Happy Saint Patrick’s Day! The patron saint of Ireland’s feast day is more celebrated in the U.S. than Ireland, due in large part to early Irish immigrants desire for a connection to their homeland. While modern celebrations tend toward much imbibing of green beer and other libations, it always gives me a good excuse to highlight some of the peasant food the Irish do so well.
Last year I wrote of Colcannon – traditionally mashed potatoes with leeks and cabbage (or another green). This year I made soda bread, which was new for me, and I am hooked! While most recipes call for buttermilk, there is a substitution of yogurt, milk and white vinegar that worked very nicely for me.
I was torn between two recipes – Heidi‘s simpler version or Elise‘s butter added one. Since Elise gave the instructions for the non-buttermilk version I used that one. But I will definitely be trying a butter-free one as well.
As both recipes note, this is quick, easy and incredibly satisfying. It took all my will power not to eat half the loaf in one sitting. Although I substituted some rye flour, Elise’s original recipe called for only all purpose flour.

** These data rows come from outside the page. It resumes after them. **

(** * DreamWeaver AI bot: the message handlers of [main.py]

    A shallow embedding of [handle_text] and [error_handler].  The chat
    transport and the generation service are external: every call to them
    is answered by a [World], which decides whether the call returns or
    raises, and every call is recorded, in order, in a trace of [event]s.
    A handler is a function from a world and its input to that trace and a
    [result] (normal return, or the exception that leaves the handler). *)

From Stdlib Require Import List NArith ZArith QArith Bool Lia.
From Stdlib.Strings Require Import String Ascii Byte.
Import ListNotations.

Local Open Scope N_scope.

(** ** Python values *)

(** A Python [str] is a sequence of Unicode code points. *)
Definition str := list N.

(** An ASCII-only literal, code point by code point. *)
Definition lit (s : string) : str :=
  map N_of_ascii (list_ascii_of_string s).

Definition bytes := list byte.

(** [str.isspace] on one code point, as [str.strip()] uses it: the ASCII
    white space characters and separators, and the Unicode white space. *)
Definition isspace (c : N) : bool :=
  ((0x09 <=? c) && (c <=? 0x0D)) || ((0x1C <=? c) && (c <=? 0x20))
  || (c =? 0x85) || (c =? 0xA0) || (c =? 0x1680)
  || ((0x2000 <=? c) && (c <=? 0x200A))
  || (c =? 0x2028) || (c =? 0x2029) || (c =? 0x202F) || (c =? 0x205F)
  || (c =? 0x3000).

Fixpoint lstrip (s : str) : str :=
  match s with
  | c :: s' => if isspace c then lstrip s' else s
  | [] => []
  end.

Definition rstrip (s : str) : str := rev (lstrip (rev s)).

(** [s.strip()]: the left index moves right over white space, then the right
    index moves left over white space. *)
Definition strip (s : str) : str := rstrip (lstrip s).

(** [s.startswith(prefix)] *)
Fixpoint startswith (s prefix : str) {struct prefix} : bool :=
  match prefix, s with
  | [], _ => true
  | p :: prefix', c :: s' => (c =? p) && startswith s' prefix'
  | _ :: _, [] => false
  end.

(** Truthiness of a [str]: [not prompt] is [negb (truthy prompt)]. *)
Definition truthy (s : str) : bool :=
  match s with [] => false | _ :: _ => true end.

(** An exception object: what [str(e)] gives, and whether its class derives
    from [Exception] (what [except Exception] catches; a bare [except:]
    catches the others too). *)
Record exn := { exn_str : str; exn_is_Exception : bool }.

(** [io.BytesIO]: a buffer and a read position; a reader gets the bytes from
    the position on. *)
Record BytesIO := { buffer : bytes; position : nat }.

Definition BytesIO_new (b : bytes) : BytesIO :=
  {| buffer := b; position := 0%nat |}.
Definition seek (f : BytesIO) (p : nat) : BytesIO :=
  {| buffer := buffer f; position := p |}.
Definition payload (f : BytesIO) : bytes := skipn (position f) (buffer f).

(** ** The generation service's types *)

Module generation.

(** Modelled from the spec: [generation_pb2] is not part of the sources; the
    data model gives an artifact's type as an enum "image | other". *)
Inductive ArtifactType := ARTIFACT_IMAGE | ARTIFACT_OTHER.

(** Modelled from the spec: [generation_pb2] is not part of the sources; the
    sampler is an enum of which the handler names one fixed member. *)
Inductive DiffusionSampler := SAMPLER_K_DPMPP_2M | SAMPLER_OTHER.

Definition ArtifactType_eqb (a b : ArtifactType) : bool :=
  match a, b with
  | ARTIFACT_IMAGE, ARTIFACT_IMAGE => true
  | ARTIFACT_OTHER, ARTIFACT_OTHER => true
  | _, _ => false
  end.

Record Artifact := { type : ArtifactType; binary : bytes }.

(** One entry of the response. *)
Record Answer := { artifacts : list Artifact }.

End generation.
Import generation.

(** The keyword arguments of [stability_api.generate]. *)
Record GenerationRequest := {
  prompt : str;
  seed : Z;
  steps : Z;
  cfg_scale : Q;
  width : Z;
  height : Z;
  samples : Z;
  sampler : DiffusionSampler
}.

(** What [stability_api.generate] returns is iterated by a [for] loop: each
    step of the iteration yields an entry, ends, or raises. *)
Inductive Answers :=
| StopIteration
| Yield (resp : Answer) (rest : Answers)
| IterRaise (e : exn).

(** The iterator that yields the entries of [l] and then goes on as [tail]. *)
Fixpoint yield_all (l : list Answer) (tail : Answers) : Answers :=
  match l with
  | [] => tail
  | resp :: l' => Yield resp (yield_all l' tail)
  end.

(** ** The chat transport's types *)

(** A message the bot has sent (what [reply_text] returns). *)
Record Message := { message_id : Z }.

(** An incoming message, and the update that may carry one
    ([update.message] is [None] for the other kinds of update).
    [update_str] is what formatting the update in a log line gives. *)
Record IncomingMessage := { text : str }.
Record Update := { update_str : str; message : option IncomingMessage }.
(** C6: the outcome holds an error that is [None] or a string, and is
    true exactly when the error is [None]; [partial_compare] always
    returns one; inside a list or a dict the outcome of the first item
    that does not compare, or the message for the first missing key, is
    the outcome of the whole comparison, whatever comes after it. *)
Theorem partial_compare_first_mismatch :
  (forall outcome, outcome_bool outcome = true <-> error outcome = None)
  /\ (forall val1 val2,
        exists outcome, partial_compare repr approx val1 val2 = Some outcome)
  /\ (forall cls items1 items2 i item1 item2 outcome,
        length items2 <= length items1 ->
        items1 !! i = Some item1 -> items2 !! i = Some item2 ->
        partial_compare repr approx item1 item2 = Some outcome ->
        outcome_bool outcome = false ->
        (forall j x1 x2,
           j < i -> items1 !! j = Some x1 -> items2 !! j = Some x2 ->
           partial_compare repr approx x1 x2 = success) ->
        partial_compare repr approx (VList cls items1) (VList cls items2)
        = Some outcome)
  /\ (forall cls items1 before key item2 after,
        (forall key' item2',
           (key', item2') ∈ before ->
           exists item1',
             dict_get key' items1 = Some item1'
             /\ partial_compare repr approx item1' item2' = success) ->
        (dict_get key items1 = None ->
         partial_compare repr approx (VDict cls items1)
           (VDict cls (before ++ (key, item2) :: after))
         = failure (key_missing repr key))
        /\ (forall item1 outcome,
              dict_get key items1 = Some item1 ->
              partial_compare repr approx item1 item2 = Some outcome ->
              outcome_bool outcome = false ->
              partial_compare repr approx (VDict cls items1)
                (VDict cls (before ++ (key, item2) :: after))
              = Some outcome)).
Proof.
  unfold success, failure. split; [|split; [|split]].
  - intros [[msg|]]; cbn; split; congruence.
  - intros val1 val2. apply partial_compare_total.
  - intros cls items1 items2 i item1 item2 o Hlen H1 H2 Ho Hb Hlt.
    rewrite partial_compare_list. unfold _partial_compare_list.
    rewrite (proj2 (Nat.ltb_ge _ _) Hlen).
    eapply zip_compare_first_failure; eauto.
  - intros cls items1 before key item2 after Hbefore.
    rewrite partial_compare_dict, dict_loop_skip, dict_loop_cons
      by assumption.
    split.
    + now intros ->.
    + intros item1 o -> -> Hb. cbn. now rewrite Hb.
Qed.

(** C7: two floats of one type are compared by the approximate equality
    of pytest, not by [==]: the outcome is a success whenever the actual
    value is approximately equal to the expected one, and a failure with
    a message otherwise. *)
Theorem partial_compare_float_approx cls x1 x2 :
  (approx x1 x2 = true ->
   partial_compare repr approx (VFloat cls x1) (VFloat cls x2) = success)
  /\ (approx x1 x2 = false ->
      partial_compare repr approx (VFloat cls x1) (VFloat cls x2)
      = failure (repr (VFloat cls x1) +:+ " != " +:+ repr (VFloat cls x2)
                 +:+ " (float comparison)")).
Proof.
  rewrite partial_compare_float. cbn. split; now intros ->.
Qed.

(** C9, as the code has it: when the expected value is not the ellipsis,
    the two values are of one type, and the expected value is not an
    instance of [dict], [list], [float] or [str] (its type is none of
    them and no subclass of them), the outcome is a success if
    [val1 == val2] and the message ["<val1> != <val2>"] otherwise. *)
Theorem partial_compare_eq_fallback val1 val2 :
  val2 <> VEllipsis ->
  type_of val1 = type_of val2 ->
  isinstance val2 T_dict = false ->
  isinstance val2 T_list = false ->
  isinstance val2 T_float = false ->
  isinstance val2 T_str = false ->
  partial_compare repr approx val1 val2
  = if py_eq val1 val2 then success
    else failure (repr val1 +:+ " != " +:+ repr val2).
Proof.
  intros He Ht Hd Hl Hf Hs. apply is_Ellipsis_false in He.
  now rewrite partial_compare_same_type, Hd, Hl, Hf, Hs by assumption.
Qed.

End PartialCompareClaims.

(** ** Concrete inputs *)

Example float_sum_rounds :
  SFadd prec emax f0_1 f0_2 = S754_finite false 0x13333333333334 (-54).
Proof. vm_compute. reflexivity. Qed.

(** Characters that mean something in a regular expression are literal in
    a pattern. *)
Example pattern_match_dot :
  pattern_match "a.b" "axb" = Some false
  /\ pattern_match "a.b" "a.b" = Some true
  /\ pattern_match "f(x)*[y]" "f(x) = [y]" = Some true
  /\ pattern_match "a\*" "a\b" = Some true.
Proof. repeat split; vm_compute; reflexivity. Qed.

Irish Soda Bread with Rye and Caraway
1 1/2 cups rye flour
2 cups all purpose flour
1 teaspoon baking soda
4 tablespoons butter, cut in pieces
1/2 cup plain yogurt
1 cup 1/2 and 1/2 (or whole milk)
1 tablespoon white vinegar*
1 teaspoon salt
2 teaspoons caraway seeds
*instead of yogurt, milk and vinegar, use 1 1/2 cups buttermilk
Preheat oven to 450 degrees. Whisk flours, soda, salt and caraway seeds in large mixing bowl. Using your finger tips, smoosh butter into flour to blend it well, until butter is well distributed. While I using use a fork when cutting butter into flour, since there is so much more flour than the butter, you should use your hands to ensure there are no large lumps of butter. In measuring cup, combine yogurt, milk and white vinegar and blend well. Make a well in the middle of the flour mixture and pour in wet ingredients. Mix gently and turn out onto the counter or a cutting board and form into a ball. Add a splash of milk if mixture is too dry but do not over work dough; just form it into a ball so it is not too dry. Place on parchment paper on baking sheet and cut a deep X (1 1/2 inches deep) with a serrated knife. The cut helps the heat to penetrate the dough when it is cooking. Bake on the center rack for 15 minutes and then turn heat down to 400 and bake another 25 minutes. Bread is done when the tapping the bottom of the bread produces a hollow sound. Remove from oven and allow to cook on the sheet for 5 minutes before removing to a cooling rack for at least 10 minutes. Cut and serve. Soda bread is best eaten immediately or within 48 hours.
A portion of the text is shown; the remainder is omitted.